Below are several entries. Transcribe exactly those lines that fall from the one with "exists blocks, Block.parseBlockLines" through the one with "Block.parseBlockLines lines false", end lines included.

====================

Lemma takeBlocks_all target : forall blocks m0,
  blocks <> [] ->
  m0 + totalSpan blocks = target ->
  takeBlocks target m0 blocks = (target, blocks).
Proof.
  induction blocks as [|b rest IH]; intros m0 Hne Hsum; [contradiction|].
  cbn [takeBlocks totalSpan] in *.
  pose proof (totalSpan_length rest) as Hlen.
  destruct (Nat.leb_spec target (m0 + lengthOr1 b)) as [Hle|Hgt].
  - assert (Hz : totalSpan rest = 0) by lia.
    destruct rest; [|cbn [List.length] in Hlen; lia].
    f_equal. cbn in Hsum. lia.
  - rewrite (IH (m0 + lengthOr1 b)); [reflexivity| |lia].
    intros ->. cbn in Hsum. lia.
Qed.

Lemma findOld_Some : forall st oli n i0 i old,
  findOld st oli n i0 = Some (i, old) ->
  i0 <= i /\ nth_error st (i - i0) = Some old.
Proof.
  induction st as [|b st IH]; intros oli n i0 i old H; cbn in H;
    [discriminate|].
  destruct (n =? oli)%Z.
  - inversion H; subst. rewrite Nat.sub_diag. split; [lia|reflexivity].
  - apply IH in H. destruct H as [Hle Hnth]. split; [lia|].
    replace (i - i0) with (S (i - S i0)) by lia. exact Hnth.
Qed.

Lemma type_eqb_true a b : type_eqb a b = true -> a = b.
Proof.
  unfold type_eqb. destruct (node_type_eq_dec a b); [auto|discriminate].
Qed.

(** The test [oldBlock && oldBlock.type === block.type]. *)
Lemma reuse_match (old p : item) (i i' : nat) :
  match typeOf old, typeOf p with
  | Some t1, Some t2 => if type_eqb t1 t2 then Some i else None
  | None, None => Some i
  | _, _ => None
  end = Some i' ->
  i' = i /\ typeOf old = typeOf p.
Proof.
  destruct (typeOf old) as [t1|], (typeOf p) as [t2|]; try discriminate.
  - destruct (type_eqb t1 t2) eqn:Et; [|discriminate].
    apply type_eqb_true in Et. subst. intros H. inversion H. auto.
  - intros H. inversion H. auto.
Qed.

Lemma parseBlockLines_total lines typeOnly :
  exists blocks, Block.parseBlockLines lines typeOnly = Some blocks.
Proof.
  destruct (parseBlock_loop_span typeOnly lines (List.length lines) 0)
    as (blocks & H & _); [lia|lia|eauto].
Qed.

(** The two parses of the same lines, side by side. *)
Lemma both_parses lines quick :
  Block.parseBlockLines lines true = Some quick ->
  exists full,
    Block.parseBlockLines lines false = Some full /\
    List.map shape quick = List.map shape full.
Proof.
  intros Hq. destruct (parseBlockLines_total lines false) as [full Hf].
  exists full. split; [exact Hf|].
  pose proof (parseBlockLines_shape lines) as H.
  rewrite Hq, Hf in H. cbn in H. now inversion H.
Qed.

Lemma Forall2_fresh st l : Forall2 (agrees st) (List.map New l) l.
Proof. induction l; constructor; [reflexivity|assumption]. Qed.

Variable st : list item.
Variables from to : nat.
Variables tb ls nl : list jsstring.

(** The loop of [getNewState] ends, and what it adds to the new state
    goes block by block with the full parse of the lines that were left. *)
Lemma loop_agrees : forall budget li oli quick acc,
  Block.parseBlockLines (skipn li nl) true = Some quick ->
  List.length nl - li <= budget ->
  exists r full,
    getNewState_loop (editorOf st) from to tb ls nl budget li oli
      (hd_error quick) (tl quick) acc = Some (acc ++ r) /\
    Block.parseBlockLines (skipn li nl) false = Some full /\
    Forall2 (agrees st) r full.
Proof.
  induction budget as [|b IH]; intros li oli quick acc Hq Hb;
    destruct (both_parses _ _ Hq) as (full & Hf & Hshape);
    pose proof (parseBlockLines_span _ _ _ Hq) as Hspan;
    rewrite length_skipn in Hspan;
    (destruct quick as [|p quick'];
     [destruct full; [|cbn in Hshape; discriminate];
      exists [], []; cbn [hd_error tl];
      rewrite loop_done, app_nil_r; repeat split; auto; constructor|]).
  { cbn [totalSpan] in Hspan. pose proof (lengthOr1_pos p). lia. }
  destruct full as [|f full']; [cbn in Hshape; discriminate|].
  cbn [map] in Hshape. inversion Hshape as [[Htype Hlen Hrest]].
  cbn [hd_error tl getNewState_loop].
  cbn [parser state editorOf]. unfold sliceFrom.
  pose proof (lengthOr1_pos p) as Hpos.
  pose proof (parseBlockLines_tail _ _ _ _ Hq) as Hq'.
  pose proof (parseBlockLines_tail _ _ _ _ Hf) as Hf'.
  rewrite skipn_skipn in Hq', Hf'. rewrite <- Hlen in Hf'.
  rewrite (Nat.add_comm (lengthOr1 p) li) in Hq', Hf'.
  match goal with |- context [if ?c then _ else _] => destruct c end.
  - (* the changed lines *)
    rewrite Hf.
    destruct (takeBlocks (List.length ls) 0 (f :: full')) as [m pushed] eqn:E.
    assert (Hne : f :: full' <> []) by discriminate.
    destruct (takeBlocks_prefix _ _ _ _ _ Hne E) as (k & Hk & -> & ->).
    cbn [Nat.add].
    pose proof (parseBlockLines_drop true k _ _ Hq) as Hdq.
    pose proof (parseBlockLines_drop false k _ _ Hf) as Hdf.
    rewrite skipn_skipn in Hdq, Hdf.
    rewrite (totalSpan_shape (p :: quick') (f :: full') k) in Hdq
      by (cbn [map]; exact Hshape).
    rewrite (Nat.add_comm _ li) in Hdq, Hdf.
    rewrite Hdq.
    assert (Hm : 1 <= totalSpan (firstn k (f :: full'))).
    { pose proof (totalSpan_length (firstn k (f :: full'))) as Hl.
      rewrite length_firstn in Hl. cbn [List.length] in Hl. lia. }
    edestruct (IH (li + totalSpan (firstn k (f :: full'))))
      as (r & full'' & Hloop & Hfull'' & Hagree); [exact Hdq|lia|].
    rewrite Hloop. rewrite Hdf in Hfull''. inversion Hfull''; subst full''.
    exists (List.map New (firstn k (f :: full')) ++ r), (f :: full').
    split; [now rewrite app_assoc|]. split; [reflexivity|].
    rewrite <- (firstn_skipn k (f :: full')) at 2.
    apply Forall2_app; [apply Forall2_fresh|exact Hagree].
  - destruct (findOld st oli 0 0) as [[i old]|] eqn:Eold; cbv beta iota.
    + apply findOld_Some in Eold. destruct Eold as [_ Hnth].
      rewrite Nat.sub_0_r in Hnth.
      destruct (match typeOf old, typeOf p with
                | Some t1, Some t2 => if type_eqb t1 t2 then Some i else None
                | None, None => Some i
                | _, _ => None
                end) as [i'|] eqn:Ematch.
      * destruct (reuse_match _ _ _ _ Ematch) as [-> Hty].
        edestruct (IH (li + lengthOr1 p)) as (r & full'' & Hloop & Hfull''
                                              & Hagree); [exact Hq'|lia|].
        rewrite Hloop. rewrite Hf' in Hfull''.
        inversion Hfull''; subst full''.
        exists (Old i :: r), (f :: full').
        split; [now rewrite <- app_assoc|].
        split; [first [exact Hf|reflexivity]|].
        constructor; [|exact Hagree].
        exists old. split; [exact Hnth|]. now rewrite Hty.
      * rewrite Hf. rewrite <- Hlen. rewrite Hq'.
        edestruct (IH (li + lengthOr1 p)) as (r & full'' & Hloop & Hfull''
                                              & Hagree); [exact Hq'|lia|].
        rewrite Hloop. rewrite Hf' in Hfull''.
        inversion Hfull''; subst full''.
        exists (New f :: r), (f :: full').
        split; [now rewrite <- app_assoc|].
        split; [first [exact Hf|reflexivity]|].
        constructor; [reflexivity|exact Hagree].
    + rewrite Hf. rewrite <- Hlen. rewrite Hq'.
      edestruct (IH (li + lengthOr1 p)) as (r & full'' & Hloop & Hfull''
                                            & Hagree); [exact Hq'|lia|].
      rewrite Hloop. rewrite Hf' in Hfull''.
      inversion Hfull''; subst full''.
      exists (New f :: r), (f :: full').
      split; [now rewrite <- app_assoc|].
        split; [first [exact Hf|reflexivity]|].
      constructor; [reflexivity|exact Hagree].
Qed.

End ReconcileExtra.

(** X9.  For every previous state, range and text, [getNewState] returns
    a state that goes block by block with a full parse of the new lines:
    it has as many entries as that parse has blocks, an entry that is
    freshly parsed is the block of the full parse at its position, and an
    entry that is reused is an old block with the type that the full
    parse has at its position. *)
Theorem reconciled_state_follows_full_parse
  (st : list item) (from to : nat) (text : jsstring) :
  exists result full,
    Shared.getNewState (Shared.editorOf st) from to text = Some result /\
    Block.parseBlockLines (ReconcileShapes.newLinesOf st from to text) false
    = Some full /\
    Forall2 (ReconcileShapes.agrees st) result full.
Proof.
  unfold Shared.getNewState, ReconcileShapes.newLinesOf.
  cbn [Shared.parser Shared.editorOf Shared.state].
  set (tb := Shared.linesOf (Shared.sliceBlocks st 0 from)).
  set (ls := split_nl text).
  set (nl := tb ++ ls ++ Shared.linesOf (sliceFrom st (to + 1))).
  destruct (parseBlockLines_total nl true) as [quick Hq].
  rewrite Hq.
  destruct (loop_agrees st from to tb ls nl (S (List.length nl)) 0 0%Z
              quick [] Hq) as (r & full & Hloop & Hfull & Hagree); [lia|].
  exists r, full. split; [exact Hloop|]. split; [exact Hfull|exact Hagree].
Qed.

====================

§ Solution for this exercise:
  exists blocks, Block.parseBlockLines lines typeOnly = Some blocks.
Proof.
  destruct (parseBlock_loop_span typeOnly lines (List.length lines) 0)
    as (blocks & H & _); [lia|lia|eauto].
Qed.

(** The two parses of the same lines, side by side. *)
Lemma both_parses lines quick :
  Block.parseBlockLines lines true = Some quick ->
  exists full,
    Block.parseBlockLines lines false = Some full /\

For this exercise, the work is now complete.